Young Puck, who had earned his name Cachafaz through an unbelievable series of deviltries, took his finger out of his nose, and pointed vaguely to the horizon line.

“She just now left. You’ll find her somewhere near.”

And with his dirty forefinger he gestured in a zigzag towards the distant desert. Watson grasped the fact that for young master Cachafaz “just now” might mean one hour, or two or three, and “somewhere near” might mean anywhere within two leagues. But he must see Celinda! Determined to find her, he set his horse off at a gallop towards the open, trusting that luck would lead him in the right direction.

But what young Cachafaz had not told the visitor was that, in his estimable mother’s opinion, the little mistress of the ranch was sick. Cachafaz’s mother was an old Indian woman who had come to take Sebastiana’s place as housekeeper; but she lacked some of Sebastiana’s virtues; she had neither her good humor nor her talent for work. All day long she kept a Paraguay cigar in one corner of her blue, nicotine-stained lips, and when don Carlos wasn’t at home, she used his carved calabash and silver bombilla for the absorption of her own mate.

The servants and peons at the ranch looked upon Cachafaz’s mother with superstitious respect, for it was generally believed that she was a witch and held dealings with the invisible spirits of the air, those that howl as they whirl inside the sand columns as high as towers, that the hurricanes drive in front of them when they come down from the plateau lands. When the old squaw noticed that Celinda was in very poor spirits indeed and found her crying several times, she shook her head knowingly, as though all this merely confirmed her suspicions.

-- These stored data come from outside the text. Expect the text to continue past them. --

Lemma os_RemoveAll_quiet_eq a w :
  quiet w →
  (os_RemoveAll a w).2 =
    record (RemoveAll a) None 0 (set_names (delete a (names w)) w).
Proof. intros Hq. unfold os_RemoveAll. by rewrite Hq. Qed.

Lemma os_Rename_quiet_eq a b i w :
  quiet w → names w !! a = Some i →
  (os_Rename a b w).2 =
    record (Rename a b) None 0
      (set_names (<[b := i]> (delete a (names w))) w).
Proof. intros Hq Ha. unfold os_Rename. by rewrite Hq, Ha. Qed.

(** With a full chain the roll-over removes suffix 1 first and renames the
    base file last. *)
Lemma rollOver_full_trace c p ids ib w :
  quiet w → 1 ≤ FdMaxLen c →
  chained (names w) p ids → Z.of_nat (length ids) = FdMaxLen c →
  names w !! p = Some ib →
  ∃ t1 t2,
    trace (rollOver c p w) =
      trace w ++ t1 ++ [Ev (RemoveAll (bakName p 1)) None 0] ++ t2 ++
      [Ev (Rename p (bakName p (FdMaxLen c))) None 0].
Proof.
  intros Hq HM Hc Hlen Hp. unfold rollOver.
  destruct (fileBakLen_chained c p ids w) as (t & ->); [done|done|lia|].
  rewrite Hlen. rewrite Z.leb_refl.
  assert (∀ j, p ≠ bakName p j) as Hpne by (intros j ?; by eapply bakName_ne).
  destruct (fileBakMove_spec c p p (extend t w)) as (Hm & Hfp & _); [done|].
  assert (∃ t2, trace (fileBakMove c p (extend t w)) =
                trace w ++ t ++ [Ev (RemoveAll (bakName p 1)) None 0] ++ t2)
    as [t2 Ht2].
  { unfold fileBakMove.
    rewrite (surjective_pairing (os_RemoveAll (bakName p 1) (extend t w))).
    rewrite os_RemoveAll_quiet_eq by done.
    edestruct (fileBakMove_loop_spec c p p (Z.to_nat (FdMaxLen c - 1)) 1)
      as ([_ _ _ _ _ [t2 Ht2]] & _); [lia|done|].
    exists t2. rewrite Ht2. simpl. by rewrite <- !app_assoc. }
  erewrite os_Rename_quiet_eq;
    [|by eapply moved_quiet|by rewrite Hfp].
  exists t, t2. simpl. rewrite Ht2. by rewrite <- !app_assoc.
Qed.
(** * GoQuant trade simulator: order book and cost estimator

    A shallow embedding of [OrderBook], [MarketImpactCalculator] and
    [TradeSimulator] from [main.py], and the properties of the specification
    stated over it.

    Numbers.  The methods are embedded in exact arithmetic: the order book,
    the liquidity walk and the slippage are computed over the rationals [Q]
    (executable), and the two functions that call [np.sqrt] and [np.exp] over
    the reals [R], entered through [Q2R]; [np.sqrt] of a negative number is
    [nan], where the square root of the Standard Library is 0.  A Python
    float division raises [ZeroDivisionError] on a zero divisor; that is
    modelled ([pydiv]).  What exact arithmetic leaves out is embedded twice
    more, where a property depends on it:
    - [Json.update] is [update] on everything [json.loads] can hand to it
      (null, numbers, strings, arrays, objects), with the non-finite floats
      [nan] and [inf] that [float] accepts; on snapshots made of strings that
      hold finite numbers it is [update] ([json_update_extends_update]);
    - [Binary64] is the maker/taker split on binary64 floats, with the
      rounding and the overflow of the machine.

    Effects.  [OrderBook.update] assigns the fields of [self] one after the
    other and may raise in between, so it is a computation in a state and
    exception monad whose failure outcome still carries the store as mutated
    so far.  The calculator only reads the book: its methods are functions
    into the exception monad. *)

From Stdlib Require Import Floats.
From Stdlib Require Import List String Ascii Bool Arith ZArith Lia.
From Stdlib Require Import QArith Qreals Reals Psatz.
From Stdlib Require Import Sorting.Sorted Sorting.Permutation.
Import ListNotations.

Local Open Scope string_scope.
Local Open Scope list_scope.
Local Open Scope Q_scope.

(** ** Python exceptions and the two monads *)

Inductive exn : Type :=
| KeyError
| ValueError
| ZeroDivisionError
| TypeError
| AttributeError
| OverflowError.

(** A computation that only reads: it returns or raises. *)
Definition Res (A : Type) : Type := (exn + A)%type.

(** A method that mutates [self : S]: the store is threaded through, and is
    also what remains when the method raises. *)
Definition Py (S A : Type) : Type := S -> Res A * S.

Class Monad (m : Type -> Type) : Type := {
  ret : forall {A}, A -> m A;
  bind : forall {A B}, m A -> (A -> m B) -> m B
}.

#[export] Instance Monad_Res : Monad Res := {
  ret := fun A a => inr a;
  bind := fun A B c k => match c with inl e => inl e | inr a => k a end
}.

#[export] Instance Monad_Py (S : Type) : Monad (Py S) := {
  ret := fun A a s => (inr a, s);
  bind := fun A B c k s =>
    match c s with
    | (inl e, s') => (inl e, s')
    | (inr a, s') => k a s'
    end
}.

Notation "x <- c ;; k" := (bind c (fun x => k))
  (at level 61, c at next level, right associativity).
Notation "' pat <- c ;; k" := (bind c (fun x => match x with pat => k end))
  (at level 61, pat pattern, c at next level, right associativity).
Notation "c ;;; k" := (bind c (fun _ => k))
  (at level 61, right associativity).

Definition raise {A} (e : exn) : Res A := inl e.

Definition get {S} : Py S S := fun s => (inr s, s).
Definition modify {S} (f : S -> S) : Py S unit := fun s => (inr tt, f s).
(** A read-only computation run inside a method. *)
Definition lift {S A} (c : Res A) : Py S A := fun s => (c, s).

(** ** Python built-ins used by the code *)

(** [d[k]] on a dict read from JSON: a missing key raises [KeyError]. *)
Definition getitem {A} (field : option A) : Res A :=
  match field with
  | Some v => ret v
  | None => raise KeyError
  end.

(** [x / y] on floats. *)
Definition pydiv (x y : Q) : Res Q :=
  if Qeq_bool y 0 then raise ZeroDivisionError else ret (x / y).

Definition Qlt_bool (x y : Q) : bool := negb (Qle_bool y x).

(** [min(a, b)]: the first argument unless the second is smaller. *)
Definition pymin (a b : Q) : Q := if Qlt_bool b a then b else a.

(** [sum(xs)]: left to right from 0. *)
Definition pysum (xs : list Q) : Q := fold_left Qplus xs 0.

(** [l[-n:]] for [n > 0]: the last [n] elements, or all of [l]. *)
Definition lastn {A} (n : nat) (l : list A) : list A :=
  skipn (List.length l - n) l.

Definition is_empty {A} (l : list A) : bool :=
  match l with [] => true | _ :: _ => false end.

(** [str.lower()], on the ASCII letters; every other byte is kept, so that
    the bytes of a non-ASCII character never turn into an ASCII letter. *)
Definition lower_ascii (c : ascii) : ascii :=
  let n := nat_of_ascii c in
  if ((65 <=? n) && (n <=? 90))%nat then ascii_of_nat (n + 32) else c.

Fixpoint lower (s : string) : string :=
  match s with
  | EmptyString => EmptyString
  | String c s' => String (lower_ascii c) (lower s')
  end.
(** * pyfda: frequency-specification widget and filter-design delegation

    A shallow embedding of

    - [pyfda/input_widgets/input_freq_specs.py] (class [InputFreqSpecs]) and
    - [pyFDA/inputWidgets/input_params.py] (class [InputParams]),

    with the shared filter dictionary [fb.fil[0]] as a finite map, Python
    floats as IEEE-754 binary64 numbers (Rocq's primitive floats), the Qt
    widgets as records, and every method as a state transformer that may
    raise a Python exception. *)

From Stdlib Require Import ZArith Ascii String List Floats.
From Stdlib Require Import Sorting.Sorted Sorting.Permutation.
From stdpp Require Import gmap strings list.

Local Open Scope string_scope.
Local Open Scope list_scope.
Local Open Scope nat_scope.

(** ** Python values, exceptions and the operators the widgets use *)

Module Py.

(** The value universe of the filter dictionary: numbers, flags and text
    entries.  A Python [int] that meets [/] or [*] is converted to the
    binary64 number of the same value first, so numbers are carried in
    that form throughout. *)
Inductive pyval :=
| PFloat (x : float)
| PBool (b : bool)
| PStr (s : string).

Inductive exn :=
| KeyError (k : string)
| IndexError
| TypeError
| ValueError
| ZeroDivisionError
| AttributeError (name : string)
| EvalError (text : string).

Inductive outcome (A : Type) :=
| Ok (a : A)
| Raise (e : exn).
Arguments Ok {A} a.
Arguments Raise {A} e.

Definition is_ok {A} (r : outcome A) : bool :=
  match r with Ok _ => true | Raise _ => false end.

(** [bool] is a subclass of [int]; strings are not numbers. *)
Definition as_number (v : pyval) : option float :=
  match v with
  | PFloat x => Some x
  | PBool b => Some (if b then 1%float else 0%float)
  | PStr _ => None
  end.

(** Truth value of an object in an [if]. *)
Definition truthy (v : pyval) : bool :=
  match v with
  | PFloat x => negb (PrimFloat.eqb x 0%float)
  | PBool b => b
  | PStr s => negb (String.eqb s "")
  end.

“The trouble with the girl is that she’s sick, and I know what sickness she’s sick of.”

An ancestor of the old woman’s had been a great medicine man back in the times when the Indians were still the owners of the land. He was always summoned whenever the chiefs fell sick. His son had inherited his secret lore, but unfortunately he had handed on only a part of it to his daughter, who became Cachafaz’s mother.